Tachchen allerseits!

Als alter WoW-Hase bin ich langsam aber sicher immer mehr weg davon. Sicherlich, es war spaßig, aber mitlerweile ist es nicht mehr wirklich interessant. Es wiederholt sich alles zunehmend und auch die RP-Server sind uninteressant geworden, da sich die Gamemaster einen feuchten Kericht drum scheuchen. Ich suche daher eine alternative (es muss nicht so "mittelalterlich" wie wow angelehnt sein), wo man auch gutes RP (Roleplay) findet und nicht sinnfrei den Items hinterherhetzt.
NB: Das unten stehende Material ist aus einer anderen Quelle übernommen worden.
Definition row_type_visitor (ty : RowTypeLayout) : VarLenVisitorProgram :=
  if ly_fixed (row_layout ty) then {| insns := [] |}
  else
    let '(rose_tree, _) := product_type_to_rose_tree algebraic_type_to_rose_tree
                             (ly_align (row_layout ty)) (row_elements ty) 0 in
    rose_tree_to_visitor_program rose_tree.

(** ** The interpreter *)

(** [read_tag]: a read outside of the row is undefined behaviour. *)
Definition visitor_read_tag {E} (row : list byte) (offset : Z) : result E Z :=
  let* b := vec_get row offset in Ok (byte_to_Z b).

(** The loop has at most as many rounds as the program has instructions. *)
Fixpoint next_vlr_offset_loop {E} (fuel : nat) (program : list Insn) (instr_ptr : Z)
    (read_tag : Z → result E Z) : result E (option Z * Z) :=
  match fuel with
  | O => OutOfFuel
  | S fuel =>
      match program !! Z.to_nat instr_ptr with
      | None => Ok (None, instr_ptr)
      | Some (VisitOffset offset) =>
          let* ip := add_u 16 instr_ptr 1 in
          Ok (Some offset, ip)
      | Some (Goto next) => next_vlr_offset_loop fuel program next read_tag
      | Some (SwitchOnTag tag_offset jump_targets) =>
          let* tag := read_tag tag_offset in
          let* go_to := vec_get jump_targets tag in
          next_vlr_offset_loop fuel program go_to read_tag
      end
  end.
Definition next_vlr_offset {E} (program : list Insn) (instr_ptr : Z) (read_tag : Z → result E Z) :
    result E (option Z * Z) :=
  next_vlr_offset_loop (S (length program)) program instr_ptr read_tag.

(** The state of the iterators is the instruction pointer. *)
#[export] Instance program_members : VarLenMembers VarLenVisitorProgram := {
  vit := Z;
  vit_start _ := 0;
  vit_next v ip row := next_vlr_offset (insns v) ip (visitor_read_tag row);
}.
Für Vorschläge wäre ich dankbar.

MfG

KILLTHIS


----------



## _-=Dante=-_ (29. Dezember 2009)

Wie wäre es mit AION?
Nen Kumpel von mir spielt das selbst, seit es draußen ist und ist beeindruckt..

greetz


----------



## KILLTHIS (29. Dezember 2009)

Darüber habe ich auch schon nachgedacht und lese mal gerade nach, wie die Stiuation diesbezüglich in dem Spiel ist.


----------



## YagomuZ (29. Dezember 2009)

KILLTHIS schrieb:


> Tachchen allerseits!
> 
> Als alter WoW-Hase bin ich langsam aber sicher immer mehr weg davon.
> 
> KILLTHIS


 

xD dann spiel Rom, Runes Of Magic, eine 1 zu 1 Kopie mit neueren Features wie WOW, ist kostenlos aber naja....wir alle wissen ja was kostenlose spiele machen...^^ item shop, cash xD


----------



## Sash (29. Dezember 2009)

age of conan..


----------



## Veriquitas (31. Dezember 2009)

KILLTHIS schrieb:


> Tachchen allerseits!
> 
> Als alter WoW-Hase bin ich langsam aber sicher immer mehr weg davon. Sicherlich, es war spaßig, aber mitlerweile ist es nicht mehr wirklich interessant. Es wiederholt sich alles zunehmend und auch die RP-Server sind uninteressant geworden, da sich die Gamemaster einen feuchten Kericht drum scheuchen. Ich suche daher eine alternative (es muss nicht so "mittelalterlich" wie wow angelehnt sein), wo man auch gutes RP (Roleplay) findet und nicht sinnfrei den Items hinterherhetzt.
> 
> ...



Wow ist ja nen Fantasy Spiel und Mittelalter Online Games gibt es glaub ich keine.Ich spiele auch schon seit 3 Jahren wow und kann deine Meinung verstehen.Aber nen Ersatz zu Wow gibt es nicht wirklich da diese ganzen Games nicht wirklich ausgereift sind.Man kann es probieren aber ka musste halt kugen Aion,Warhammer,Age of Conan sind so die bekanntesten.


----------



## elCh (1. Januar 2010)

Wenn du ein riesen PvE Kontent und gut ausbalanciertes PvP suchst,
dann kann ich dir nur wärmstens Guild Wars empfehlen.
Spiele es selbst schon 4 1/2 Jahre (natürlich mit einigen Pausen)
aber es macht mir immernoch riesigen Spass und es gibt immer wieder
neues Sachen zum entdecken.


----------



## martimoto (1. Januar 2010)

Moinsen...Hab selber AIon ausprobiert und muss sagen das die Grafik sehr geil ist...und das Game jedoch an sich schwer zu spielen ist.Nix gegen dich oder andere WoWler..aber AIon erfordert mehr als nur raids und in ca. 4 wochen FUll eqipmt zu sein..Du musst es halt für DIch entscheiden.In moment hatt Aion mit denn Goldsellern + Bots zu kämpfen , was mich persönlich sehr stört da diese die Preise für andere sachen in die höhe treiben.Jedoch ist NC bemüht( schreiben die jedenfalls) dies zu beheben.Geh auf die AIon seite dort auf Forum und lese DIr alles durch.Ich zocke auf n Server Lephar n Templer lvl 37.auf der Elyos seite " taube halt ".Bei uns waren viele von WoW in der Legion,,manche spielen weiter manche hören auf,,jedoch muss jeder die erfahrung selber machen.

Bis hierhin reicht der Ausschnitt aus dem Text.